- [Task data]:
(* ===== verification/Streams.v ===== *)
(** * What a client sees of a session (theorems about HostSession.v)

    Whatever the interleaving of the pumps, the clients that come, lag, get preempted and
    leave, and the end of the process: the frames sent on a stream are, from the number
    the client asked from, the chunks of the output in order and without a gap, or jump
    to a repaint of the screen as it was at the number the repaint carries; and an Exit
    on a registered stream comes after all of the output.  A recording whose sidecar is
    not flagged holds all of the output. *)
From Stdlib Require Import ZArith Lia Strings.Byte.
From stdpp Require Import base gmap sets list strings relations.
From S2P Require Import Prelude Proc Ring Lease Screen Recorder HostSession.
Local Open Scope Z_scope.

(** The chunks in what the terminal went through. *)
Definition outs (l : list term_event) : list (bool * bytes) :=
  omap (λ e, match e with EvOut se d => Some (se, d) | EvResize _ _ => None end) l.

Definition front (l : list term_event) : Z := Z.of_nat (length (outs l)).

Lemma outs_app (l l' : list term_event) : outs (l ++ l') = outs l ++ outs l'.
Proof. apply omap_app. Qed.

Lemma front_prefix (l l' : list term_event) : l `prefix_of` l' → front l ≤ front l'.
Proof. intros [k ->]. unfold front. rewrite outs_app, length_app. lia. Qed.

Definition ended (p : phase) : bool :=
  match p with Finalized | Settled | Zeroized | Removed => true | _ => false end.

Definition pumping (p : phase) : bool := match p with Pumping | Noticed | Waiting => true | _ => false end.

Definition zeroed_ring (p : phase) : bool := match p with Zeroized | Removed => true | _ => false end.

#[local] Arguments add : simpl never.
#[local] Arguments zeroize : simpl never.
#[local] Arguments Z.add : simpl never.
#[local] Arguments outs : simpl never.
#[local] Arguments front : simpl never.

Section Streams.
Context `{Vt10x}.

(** The terminal after a log. *)
Definition replay (born : Z * Z) (l : list term_event) : vt :=
  foldl (λ v e, match e with EvOut _ d => vt_Write v d | EvResize c r => vt_Resize v c r end) (vt_New born.1 born.2) l.

(** ** The session without its streams *)

Record core := mkCore {
  k_phase : phase; k_exited : bool; k_code : Z; k_reason : string; k_pty : bool; k_born : Z * Z;
  k_log : list term_event; k_vt : option vt; k_mem : mem; k_ring : ring; k_seq : Z; k_pumps : list bool;
  k_rec : option recorder; k_cast : option recorder }.

Definition core_of (s : session) : core :=
  mkCore (s_phase s) (s_exited s) (s_exitCode s) (s_exitReason s) (s_ptyMode s) (s_born s) (s_log s) (s_vt s)
    (s_mem s) (s_ring s) (s_seq s) (s_pumps s) (s_rec s) (s_cast s).

(** A finished recording that is not flagged is whole, unless a plain one lost a write. *)
Definition whole (r : recorder) (l : list (bool * bytes)) (reason : string) : Prop :=
  ∀ m, sidecar r = Some m → dm_Truncated m = false → r_encrypted r = true ∨ r_err r = false →
  outputs (lines r) = recorded <$> l.*2 ∧ last (lines r) = Some ("m"%string, json_text reason).

Record wf (k : core) : Prop := mkWf {
  wf_exit : k_exited k = ended (k_phase k);
  wf_pumps : k_pumps k ≠ [] → pumping (k_phase k) = true;
  wf_vt : k_vt k = if k_pty k && negb (k_exited k) then Some (replay (k_born k) (k_log k)) else None;
  wf_seq : k_seq k = front (k_log k);
  wf_ring : if zeroed_ring (k_phase k) then chunks (k_ring k) = []
            else ring_ok (k_mem k) (k_ring k) (history 1 (outs (k_log k)));
  wf_rec : ∀ r, k_rec k = Some r → k_exited k = false ∧ records r (outs (k_log k)).*2;
  wf_cast : ∀ r, k_cast k = Some r → k_exited k = true ∧ whole r (outs (k_log k)) (k_reason k) }.

(** What a step may do to the core. *)
Definition grows (k k' : core) : Prop :=
  k_pty k' = k_pty k ∧ k_born k' = k_born k ∧ k_log k `prefix_of` k_log k' ∧
  (k_exited k = true → k_exited k' = true ∧ k_code k' = k_code k ∧ k_reason k' = k_reason k ∧ k_log k' = k_log k).

#[global] Instance grows_po : PreOrder grows.
Proof.
  split; [intros k; unfold grows; by split_and!|].
  intros k1 k2 k3 (H1 & H2 & H3 & H4) (G1 & G2 & G3 & G4). unfold grows. split; [congruence|]. split; [congruence|].
  split; [by etrans|]. intros E. destruct (H4 E) as (A1 & A2 & A3 & A4). destruct (G4 A1) as (B1 & B2 & B3 & B4).
  split_and!; congruence.
Qed.

(** ** What a stream shows *)

(** The screen after a prefix of the output; a pipe has none. *)
Definition shows (k : core) (sq : Z) (d : bytes) : Prop :=
  if k_pty k then ∃ l, l `prefix_of` k_log k ∧ sq = front l ∧ d = encode (renderSnapshot (replay (k_born k) l))
  else d = [] ∧ 0 ≤ sq ≤ front (k_log k).

Definition next_pos (p : Z) (m : frame) : Z :=
  match m with Snapshot _ sq _ _ | Output sq _ | Stderr sq _ => sq | _ => p end.

(** Whether a frame may come at a client that has the output up to [p]. *)
Definition fits (k : core) (live : bool) (p : Z) (m : frame) : Prop :=
  match m with
  | Output sq d => ∃ n, p = Z.of_nat n ∧ sq = p + 1 ∧ outs (k_log k) !! n = Some (false, d)
  | Stderr sq d => ∃ n, p = Z.of_nat n ∧ sq = p + 1 ∧ outs (k_log k) !! n = Some (true, d)
  | Snapshot d sq _ _ => shows k sq d
  | Exit code reason =>
      k_exited k = true ∧ code = k_code k ∧ reason = k_reason k ∧ (live = true → p = front (k_log k))
  | InputAck _ => True
  end.

Fixpoint follows (k : core) (live : bool) (p : Z) (l : list frame) : Prop :=
  match l with
  | [] => True
  | m :: l => fits k live p m ∧ follows k live (next_pos p m) l
  end.

Definition end_pos (p : Z) (l : list frame) : Z := foldl next_pos p l.

Lemma follows_app (k : core) (live : bool) (p : Z) (l l' : list frame) :
  follows k live p (l ++ l') ↔ follows k live p l ∧ follows k live (end_pos p l) l'.
Proof. revert p. induction l as [|m l IH]; intros p; cbn; [tauto|]. rewrite IH. tauto. Qed.

Lemma end_pos_app (p : Z) (l l' : list frame) : end_pos p (l ++ l') = end_pos (end_pos p l) l'.
Proof. apply foldl_app. Qed.

Lemma fits_grows (k k' : core) (live : bool) (p : Z) (m : frame) :
  grows k k' → fits k live p m → fits k' live p m.
Proof.
  intros (Hp & Hb & Hl & He). destruct m; cbn; [..|done].
  - unfold shows. rewrite Hp, Hb. destruct (k_pty k).
    + intros (l & ? & ? & ?). exists l. split_and!; [by etrans|done..].
    + pose proof (front_prefix _ _ Hl). intros [? ?]. split; [done|lia].
  - intros (n & -> & -> & E). exists n. split_and!; [done..|]. destruct Hl as [l ->]. rewrite outs_app. by apply lookup_app_l_Some.
  - intros (n & -> & -> & E). exists n. split_and!; [done..|]. destruct Hl as [l ->]. rewrite outs_app. by apply lookup_app_l_Some.
  - intros (E & -> & -> & Hf). destruct (He E) as (-> & -> & -> & ->). done.
Qed.

Lemma follows_grows (k k' : core) (live : bool) (p : Z) (l : list frame) :
  grows k k' → follows k live p l → follows k' live p l.
Proof. intros Hg. revert p. induction l as [|m l IH]; intros p; cbn; [done|]. intros []. eauto using fits_grows. Qed.

(** ** Streams *)

Definition pending (w : writer_pc) : list frame :=
  match w with WInitial l => l | WSend m => [m] | _ => [] end.

Definition done_writing (w : writer_pc) : bool := match w with WDone _ => true | _ => false end.

(** What is sent, about to be sent and queued fits together, up to the end of the output
    for the registered client of a running session; the queue of a lagging client does not,
    but for the frame its writer may be about to take. *)
Record stream_ok (k : core) (reg : bool) (cl : attachedClient) : Prop := mkStreamOk {
  so_sent : follows k (c_live cl) (c_lastSeen cl) (sent cl);
  so_pending : follows k (c_live cl) (c_lastSeen cl) (sent cl ++ pending (c_writer cl));
  so_queue : done_writing (c_writer cl) = false → lagged cl = false →
    follows k (c_live cl) (c_lastSeen cl) (sent cl ++ pending (c_writer cl) ++ ch cl) ∧
    (reg = true → k_exited k = false →
     end_pos (c_lastSeen cl) (sent cl ++ pending (c_writer cl) ++ ch cl) = front (k_log k));
  so_lagged : lagged cl = true → k_pty k = true;
  so_head : lagged cl = true → c_writer cl = WSelect →
    ∃ m l, ch cl = m :: l ∧ follows k (c_live cl) (c_lastSeen cl) (sent cl ++ [m]) }.

Definition registered (s : session) (c : nat) : bool := bool_decide (s_client s = Some c).

Definition streams_ok (k : core) (s : session) : Prop :=
  ∀ c cl, s_streams s !! c = Some cl → stream_ok k (registered s c) cl.

Definition inv (s : session) : Prop := wf (core_of s) ∧ streams_ok (core_of s) s.

(** A stream that is not written to stays well. *)
Lemma stream_ok_grows (k k' : core) (reg reg' : bool) (cl : attachedClient) :
  grows k k' → (reg' = true → k_exited k' = false → reg = true ∧ front (k_log k') = front (k_log k)) →
  stream_ok k reg cl → stream_ok k' reg' cl.
Proof.
  intros Hg Hr [H1 H2 H3 H4 H5]. pose proof Hg as (Hp & _ & _ & He). split; [by eapply follows_grows..| | |].
  - intros Hd Hl. destruct (H3 Hd Hl) as [H3' H3'']. split; [by eapply follows_grows|]. intros R E.
    destruct (Hr R E) as [R' ->]. apply H3''; [done|]. destruct (k_exited k) eqn:Ek; [|done]. destruct (He eq_refl). congruence.
  - rewrite Hp. auto.
  - intros Hl Hw. destruct (H5 Hl Hw) as (m & l & ? & ?). eauto 6 using follows_grows.
Qed.

(** Queueing a frame. *)
Lemma stream_ok_push (k k' : core) (cl : attachedClient) (m : frame) :
  grows k k' →
  (∀ p, (k_exited k = false → p = front (k_log k)) →
     fits k' (c_live cl) p m ∧ (k_exited k' = false → next_pos p m = front (k_log k'))) →
  stream_ok k true cl → stream_ok k' true (cl <| ch ::= λ l, l ++ [m] |>).
Proof.
  intros Hg Hm [H1 H2 H3 H4 H5]. pose proof Hg as (Hp & _ & _ & He).
  split; cbn; [by eapply follows_grows..| | |].
  - intros Hd Hl. destruct (H3 Hd Hl) as [H3' H3'']. replace (sent cl ++ pending (c_writer cl) ++ ch cl ++ [m])
      with ((sent cl ++ pending (c_writer cl) ++ ch cl) ++ [m]) by by rewrite !app_assoc.
    rewrite follows_app, (end_pos_app _ _ [m]). destruct (Hm (end_pos (c_lastSeen cl) (sent cl ++ pending (c_writer cl) ++ ch cl))) as [Hf Hn]; [auto|].
    split; [split; [by eapply follows_grows|exact (conj Hf I)]|]. intros _. exact Hn.
  - rewrite Hp. auto.
  - intros Hl Hw. destruct (H5 Hl Hw) as (m' & l & -> & ?). eauto 6 using follows_grows.
Qed.

(** Dropping a frame for a screen to come. *)
Lemma stream_ok_lag (k k' : core) (reg reg' : bool) (cl : attachedClient) :
  grows k k' → k_pty k = true → ch cl ≠ [] → stream_ok k reg cl → stream_ok k' reg' (cl <| lagged := true |>).
Proof.
  intros Hg Hpty Hne [H1 H2 H3 H4 H5]. pose proof Hg as (Hp & _ & _ & He).
  split; cbn; [by eapply follows_grows..|done|by rewrite Hp|].
  intros _ Hw. destruct (lagged cl) eqn:El.
  - destruct (H5 eq_refl Hw) as (m & l & ? & ?). eauto 6 using follows_grows.
  - destruct (ch cl) as [|m l] eqn:Ec; [done|]. exists m, l. split; [done|]. eapply follows_grows; [done|].
    rewrite Hw in H3. destruct (H3 eq_refl eq_refl) as [H3' _]. cbn in H3'.
    rewrite cons_middle, app_assoc, follows_app in H3'. apply H3'.
Qed.

(** ** Steps that leave the output alone *)

Definition same (cl cl' : attachedClient) : Prop :=
  ch cl' = ch cl ∧ lagged cl' = lagged cl ∧ c_lastSeen cl' = c_lastSeen cl ∧ c_live cl' = c_live cl ∧
  c_writer cl' = c_writer cl ∧ sent cl' = sent cl.

Lemma stream_ok_same (k : core) (reg : bool) (cl cl' : attachedClient) :
  same cl cl' → stream_ok k reg cl → stream_ok k reg cl'.
Proof. destruct cl, cl'. unfold same. cbn. intros (-> & -> & -> & -> & -> & ->) []. by split. Qed.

- [Task instructions]: From the listing above, return every line that carries the string "pose".

- [Output below]:
    + pose proof (front_prefix _ _ Hl). intros [? ?]. split; [done|lia].
  intros Hg Hr [H1 H2 H3 H4 H5]. pose proof Hg as (Hp & _ & _ & He). split; [by eapply follows_grows..| | |].
  intros Hg Hm [H1 H2 H3 H4 H5]. pose proof Hg as (Hp & _ & _ & He).
  intros Hg Hpty Hne [H1 H2 H3 H4 H5]. pose proof Hg as (Hp & _ & _ & He).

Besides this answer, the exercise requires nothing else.